Tag Archives: hope

Never Again and Forever After

Twelve days ago, on Good Friday, my life fell spectacularly, publicly, heartbreakingly apart. After all of these past months of struggle, fighting and turmoil, everything in me gave up. I caused a terrible car accident in which, by the grace of God no one was hurt. But the aftermath, the wreckage has been incalculable.

brokenI ended up in the ER tonight because I have not been able to eat or drink anything for twelve days, despite the significant steps I’ve taken to start to rebuild whatever my new life will look like. My body just told me that it was simply not going to continue this way and it didn’t.

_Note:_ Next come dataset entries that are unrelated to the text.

(* ===== verification/LedgerInv.v ===== *)
(** * The invariant of the ledger, and panics ([ledger/src/semantics.rs])

    Every state a full node reaches has well-formed coin and Dust trees.  The
    lemmas on sections and transactions are stated for any condition [P] under
    which contract actions may panic and any predicate [K] of the contracts
    that they keep; [LedgerTotal] shows that there is no panic at all. *)
From S2P Require Import Prelude Time CostModel Fab FabSerial MerkleTree TimeFilterMap Zswap ZswapProps StateValue VmOps.
From S2P Require Import Coin DeltaTracking Runtime LedgerData LedgerCost Dust DustProps Ledger ReplayProps LedgerProps.
Set Warnings "-register-all".

Section invariant.
Context `{LedgerHashing} `{Hashing} `{!Sizes} `{!SystemHashing} {FO : FieldOrder} {SS : StateStorage} {SA : StateArena}.
Implicit Types s : LedgerState.

Definition ledger_wf (now : Z) s : Prop :=
  zswap_wf (zswap s) /\ roots_recent now (zswap s) /\ dust_wf (dust s) /\ coins_recorded (zswap s).
Definition params_ok (p : LedgerParameters) : Prop := parallelism_factor (cost_model p) <> 0.
(** The spent Dust outputs. *)
Definition dust_spent s : gset DustNullifier := du_nullifiers (du (dust s)).
(** Deferred events that can be built. *)
Definition all_forced (ev : DeferredEvents) : Prop := Forall is_Some ev.
Lemma force_ok {E : Type} ev : all_forced ev -> exists evs, force (E := E) ev = Ok evs.
Proof.
  intros Hf. unfold force. assert (Hm : is_Some (mapM (M := option) id ev)) by (by apply mapM_is_Some_2).
  destruct Hm as [evs ->]. by eexists.
Qed.
Lemma with_source_forced src ev : forced ev -> all_forced (with_source src ev).
Proof. unfold all_forced, with_source. intros Hf. induction Hf as [|e ev [x ->] Hev IH]; simpl; constructor; [by eexists|done]. Qed.
Lemma some_forced {A} (l : list A) : Forall is_Some (Some <$> l).
Proof. induction l; simpl; constructor; [by eexists|done]. Qed.

(** ** Coins *)
Lemma item_index {P0 C0 T0 : Type} (o : ZswapOffer P0 unit C0 T0) (st : ZswapState) (ix : gmap Commitment Z) :
  (forall k c a n, offer_items o !! k = Some (c, a, n) ->
     ix !! c = Some (first_free st + Z.of_nat k)) ->
  forall c, c ∈ offer_coms o -> is_Some (ix !! c).
Proof.
  intros Hk c Hc. rewrite <- offer_items_coms in Hc. apply list_elem_of_fmap_1 in Hc as ([[c' a] n] & -> & Hin).
  apply list_elem_of_lookup in Hin as [k Hin]. simpl. rewrite (Hk _ _ _ _ Hin). by eexists.
Qed.
(** The effect of an accepted offer on what later offers depend on. *)
Definition coins_added (o : Offer) (st st' : ZswapState) : Prop :=
  zswap_wf st' /\ past_roots st' = past_roots st /\
  nullifiers st' = list_to_set (offer_nulls o) ∪ nullifiers st /\
  coin_coms_set st' = list_to_set (offer_coms o) ∪ coin_coms_set st /\
  first_free st' = first_free st + Z.of_nat (length (offer_coms o)).
Lemma try_apply_ok (st : ZswapState) (o : Offer) :
  zswap_wf st ->
  match try_apply st o None with
  | Ok (st', ix) =>
      offer_applicable st o /\ coins_added o st st' /\ (forall c, c ∈ offer_coms o -> is_Some (ix !! c)) /\
      map_Forall (fun c i => 0 <= i < 2 ^ 32 /\ c ∈ offer_coms o) ix
  | Err _ => ~ offer_applicable st o
  | Panic => False
  end.
Proof.
  intros Hwf. pose proof (try_apply_spec st o Hwf) as Hs. destruct (try_apply st o None) as [[st' ix]|e|]; [|done..].
  destruct Hs as (Ha & Hwf' & Hn & Hc & Hff & Hp & _ & Hk & Hout). split; [done|]. split; [|split].
  - split_and!; [done|done|..].
    + rewrite Hn, offer_items_nulls. unfold offer_nulls. cbn [with_nulls nullifiers]. set_solver.
    + rewrite Hc, offer_items_coms. done.
    + rewrite Hff, offer_items_length. done.
  - apply (item_index o st). intros k c a n Hl. by apply (Hk k c a n).
  - intros c i Hi. destruct (decide (c ∈ item_coms (offer_items o))) as [Hin|Hno]; [|by rewrite (Hout c Hno) in Hi].
    split; [|by rewrite <- offer_items_coms]. apply list_elem_of_fmap_1 in Hin as ([[c' a] n] & -> & Hin).
    apply list_elem_of_lookup in Hin as [k Hl]. cbn in Hi. destruct (Hk _ _ _ _ Hl) as [_ Hk']. rewrite Hk' in Hi. injection Hi as <-.
    apply lookup_lt_Some in Hl. destruct Hwf as (_ & _ & _ & Hb0 & _), Hwf' as (_ & _ & _ & Hb1 & _). cbn in *. lia.
Qed.
Lemma zswap_output_events_ok {E : Type} (ix : gmap Commitment Z) (o : Offer) :
  (forall c, c ∈ offer_coms o -> is_Some (ix !! c)) -> exists evs, zswap_output_events (E := E) ix o = Ok evs.
Proof.
  intros Hc. unfold zswap_output_events. set (l := _ ++ _).
  assert (Hl : forall x, x ∈ l -> is_Some (ix !! x.1.1)).
  { intros x [Hx|Hx]%elem_of_app; apply list_elem_of_fmap_1 in Hx as (y & -> & Hy); apply Hc; unfold offer_coms;
      apply elem_of_app; [left|right]; [exact (list_elem_of_fmap_2 out_coin_com _ _ Hy)|exact (list_elem_of_fmap_2 tr_coin_com _ _ Hy)]. }
  clearbody l. generalize (@nil EventDetails) at 2 as evs0. induction l as [|[[c ci] a] l IH]; intros evs0; [by eexists|]. cbn [try_fold].
  destruct (Hl (c, ci, a)) as [i Hi]; [left|]. unfold zswap_output_event. cbn [fst] in Hi. cbn -[try_fold lookup].
  setoid_rewrite Hi. cbn -[try_fold lookup].
  apply IH. intros x Hx. apply Hl. by right.
Qed.
(** The indices that the calls of a section see: those of the new coins. *)
Definition offer_indices (o : option Offer) (ind : gmap Commitment Z) : Prop :=
  map_Forall (fun c i => 0 <= i < 2 ^ 32 /\ exists o', o = Some o' /\ c ∈ offer_coms o') ind.
Lemma optional_zswap_ok P now s o ctx src :
  ledger_wf now s -> whitelist ctx = None ->
  safe_or P (optional_zswap s o ctx src) (fun r => ledger_wf now r.1.1 /\ all_forced r.2 /\ dust_spent r.1.1 = dust_spent s /\
    contract r.1.1 = contract s /\ offer_indices o r.1.2).
Proof.
  intros (Hz & Hr & Hd & Hc) Hwl. destruct o as [o|]; simpl; [|by split_and!; [..|constructor| | |apply map_Forall_empty]]. unfold apply_zswap. rewrite Hwl.
  pose proof (try_apply_ok (zswap s) o Hz) as Ht. destruct (try_apply (zswap s) o None) as [[zs ix]|e|] eqn:Hap; [|exact I|done].
  destruct Ht as (_ & (Hz' & Hp & _) & Hix & Hof). simpl. destruct (zswap_output_events_ok (E := TransactionInvalid) ix o Hix) as [evs ->].
  simpl. split; [|split; [apply with_source_forced, some_forced|split_and!; [done|done|]]].
  - split_and!; [done| |done|exact (apply_recorded _ _ _ _ Hz Hap Hc)]. unfold roots_recent in *. cbn. by rewrite Hp.
  - intros c i Hi. destruct (Hof c i Hi) as [? ?]. split; [done|]. by exists o.
Qed.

At the hospital, they were perfunctorily kind, suggesting that I perhaps try relaxation exercises, and brought in a very nice young man who asked me if I was considering harming myself. Since I believe that my life, and more importantly, my reactions to my life, to years of  deep misery had already done enough harm, I said “No.”

So they gave me some fluids, checked my blood work, watched as I shook, vomited up the water I couldn’t keep down, and then eventually sent me home. Lying there waiting to leave, I alternated between being terrified that this was actually what it looked and felt like when someone was truly cracking up, and then offering exactly what I was in those moments to God.

I thought that I had surrendered to God, but then I remembered that last night, my prayer was not to surrender but to want to want to surrender. I believed I had done this, but I hadn’t, until tonight. I surrendered because I had no choice, and a deep sense of giving in and giving up came over me.

Not of giving up my life, but giving up, entirely and completely, the struggle.  In that moment, in repeating to myself, over and over, “I’m done. I’m done,” I knew that I wasn’t done with my life. I was done with the misery of a life I’ve been living for such a long, long time. A river began to flow through me.

On the way home, I made a fierce commitment and that is this: “I will fight as hard as it takes for as long as it takes to recover.” Recovery of body, mind and spirit. That I never again want to live a life of relentless, undignified, useless suffering. And that no one and nothing was going to take anything else away from me. Or rather, that I was not going to let myself give any part of myself away. That I would fight for the life that God means for me to live, no matter what.

If you are struggling, remember this: Blessed be the warriors who are given the privilege of following this path, blessed be the suffering that leads us somewhere, especially somewhere bigger, greater and more meaningful. Blessed be.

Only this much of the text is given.